Football - LaLiga - Atletico Madrid v Valencia - Riyadh Air Metropolitano, Madrid, Spain - December 13, 2025 Atletico Madrid's Antoine Griezmann celebrates scoring their second goal with Alexander Sorloth. (Reuters)
Football - LaLiga - Atletico Madrid v Valencia - Riyadh Air Metropolitano, Madrid, Spain - December 13, 2025 Atletico Madrid's Antoine Griezmann celebrates scoring their second goal with Alexander Sorloth. (Reuters)

Antoine Griezmann scored the winner after coming off the bench to help Atletico Madrid beat Valencia 2-1 Saturday and stay in touch with the La Liga front-runners.

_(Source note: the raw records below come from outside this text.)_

(** ** The sink *)

(** Bytes of [data] the sink takes. *)
Definition accepted (E : env) (data : list byte) : Z :=
  Z.max 0 (Z.min (fwrite_ret E data) (Mem.blen data)).

(** The prefix of [data] that reaches the sink. *)
Definition taken (E : env) (data : list byte) : list byte :=
  firstn (Z.to_nat (accepted E data)) data.

(** [fwrite_unlocked (fs->buf + start, 1, n, fs->stream)] and its
    return value. *)
Definition fwrite_unlocked (E : env) (fs : fmtstream) (start n : Z)
  : res (Z * fmtstream) :=
  if n =? 0 then Ret (0, fs)
  else if Mem.in_range (buf fs) start n then
    let data := Mem.slice (buf fs) start n in
    Ret (accepted E data, set_stream fs (stream fs ++ taken E data))
  else OutOfBounds.

(** [putc_unlocked (c, fs->stream)]. *)
Definition putc_unlocked (E : env) (fs : fmtstream) (c : byte) : fmtstream :=
  set_stream fs (stream fs ++ taken E [c]).

(** ** [__argp_make_fmtstream]

    [heap] is the outcome of the two allocations: [None] when one of
    them fails, otherwise the contents [malloc] left in the
    [INIT_BUF_SIZE] bytes of the buffer. *)
Definition __argp_make_fmtstream (heap : option (nat -> byte))
    (sink : list byte) (lm rm wm : Z) : option fmtstream :=
  match heap with
  | None => None
  | Some h =>
      Some {| stream := sink;
              lmargin := lm; rmargin := rm; wmargin := wm;
              point_col := 0; point_offs := 0;
              buf := map h (seq 0 (Z.to_nat INIT_BUF_SIZE));
              p := 0 |}
  end.

(** The stream a successful call returns on an empty sink. *)
Definition fresh_stream (h : nat -> byte) (lm rm wm : Z) : fmtstream :=
  {| stream := [];
     lmargin := lm; rmargin := rm; wmargin := wm;
     point_col := 0; point_offs := 0;
     buf := map h (seq 0 (Z.to_nat INIT_BUF_SIZE));
     p := 0 |}.

(** ** [line_at_point] *)

(** One turn of the loop that outputs the first line to free space.
    [queue] is the local of [line_at_point], set on entry and not
    updated by the turns.  When no terminator is found the turn stores
    one at [queue - 1]; with [queue] at the start of the buffer that
    store falls before the allocation and the run stops here with
    [OutOfBounds], whereas the compiled program writes [buf[-1]],
    lowers [p] by [nl + 1 - buf = 0] and takes the same turn again. *)
Definition reclaim_step (E : env) (queue : Z) (fs : fmtstream)
  : res fmtstream :=
  found <- Mem.memchr (buf fs) 0 NL (point_offs fs) ;;
  nlb <- match found with
         | Some nl => Ret (nl, buf fs)
         | None =>
             (* Line longer than buffer: truncate. *)
             let nl := Mach.ptr (queue - 1) in
             b <- Mem.store (buf fs) nl NL ;; Ret (nl, b)
         end ;;
  let nl := fst nlb in
  let fs1 := set_buf fs (snd nlb) in
  wfs <- (if nl >? 0 then fwrite_unlocked E fs1 0 (Mach.wrap nl)
          else Ret (0, fs1)) ;;
  let fs2 := putc_unlocked E (snd wfs) NL in
  b <- Mem.memmove (buf fs2) 0 (Mach.ptr (nl + 1)) (Mach.wrap (nl + 1)) ;;
  Ret (set_point_offs
         (set_p (set_buf fs2 b) (Mach.ptr (p fs2 - (nl + 1))))
         (Mach.wrap (point_offs fs2 - (nl + 1)))).

(** [while (fs->p + space_needed > fs->end)]. *)
Fixpoint reclaim (E : env) (fuel : nat) (queue space_needed : Z)
    (fs : fmtstream) : res fmtstream :=
  if Mach.ptr (p fs + space_needed) >? cap fs then
    match fuel with
    | O => OutOfFuel
    | S fuel' =>
        fs' <- reclaim_step E queue fs ;;
        reclaim E fuel' queue space_needed fs'
    end
  else Ret fs.

(** [for (i = 0; i < fs->lmargin && fs->point_col != -1; i++)
      fs->buf[fs->point_offs++] = ' ';] with [n] turns left. *)
Fixpoint margin_loop (n : nat) (fs : fmtstream) : res fmtstream :=
  match n with
  | O => Ret fs
  | S n' =>
      if point_col fs =? -1 then Ret fs
      else
        b <- Mem.store (buf fs) (Mach.ptr (point_offs fs)) SP ;;
        margin_loop n'
          (set_point_offs (set_buf fs b) (Mach.wrap (point_offs fs + 1)))
  end.

(** The length the source takes of a suffix: [strlen], or nothing for
    a null suffix. *)
Definition suffix_len (suffix : option (list byte)) : Z :=
  match suffix with
  | Some s => Mem.blen s
  | None => 0
  end.

Definition line_at_point (E : env) (fuel : nat) (fs : fmtstream)
    (suffix : option (list byte)) : res fmtstream :=
  let space_needed := Mach.wrap (Mach.wrap (wmargin fs) + suffix_len suffix) in
  let queue := Mach.ptr (point_offs fs) in
  fs1 <- reclaim E fuel queue space_needed fs ;;
  b <- Mem.memmove (buf fs1) (Mach.ptr (queue + space_needed)) queue
         (Mach.wrap (p fs1 - queue)) ;;
  fs2 <- match suffix with
         | Some s =>
             b' <- Mem.memcpy b queue s ;;
             Ret (set_point_offs (set_buf fs1 b')
                    (Mach.wrap (point_offs fs1 + Mem.blen s)))
         | None => Ret (set_buf fs1 b)
         end ;;
  fs3 <- margin_loop (Z.to_nat (lmargin fs2)) fs2 ;;
  Ret (set_point_col fs3 (Mach.sgn (lmargin fs3))).

(** ** [__argp_fmtstream_update] *)

(** Length of the first search of the truncating loop:
    [fs->rmargin - fs->point_col]. *)
Definition search_limit (fs : fmtstream) : Z :=
  Mach.wrap (rmargin fs - point_col fs).

(** Start and length of the second search of the truncating loop, in
    the state whose [point_offs] has been advanced:
    [memchr (fs->buf + fs->point_offs + fs->rmargin - fs->point_col,
             '\n', fs->p - fs->buf - fs->point_offs)]. *)
Definition second_search_start (fs : fmtstream) : Z :=
  Mach.ptr (point_offs fs + rmargin fs - point_col fs).

Definition second_search_len (fs : fmtstream) : Z :=
  Mach.wrap (p fs - point_offs fs).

Griezmann replaced Julián Álvarez with half an hour to go with Atletico leading after Koke Resurrección scored from a rebound in the 17th minute.

Lucas Beltrán pulled the visitors level in the 63rd with a shot from outside the area as the Argentine striker skirted past a defender and lashed a long strike just inside the post.

Griezmann restored the lead in the 74th at the Metropolitano Stadium when he used an exquisite control, hooking down a long ball with the tip of his boot, before he fired in the winner.

The 34-year-old Griezmann has taken a more limited role with Atletico this season, but he is still proving to be decisive. The former France star scored two goals as a substitute in a 3-1 win over Levante last month and also netted after coming on in the second half against Sevilla and Real Madrid.

His winner against Valencia increased his record haul for Atletico to 204 career goals.

Fourth-placed Atletico was six points behind Barcelona before the leader hosted Osasuna later.

The loss for Valencia will increase the pressure on coach Carlos Corberán with the team in 17th place just on the edge of the relegation zone.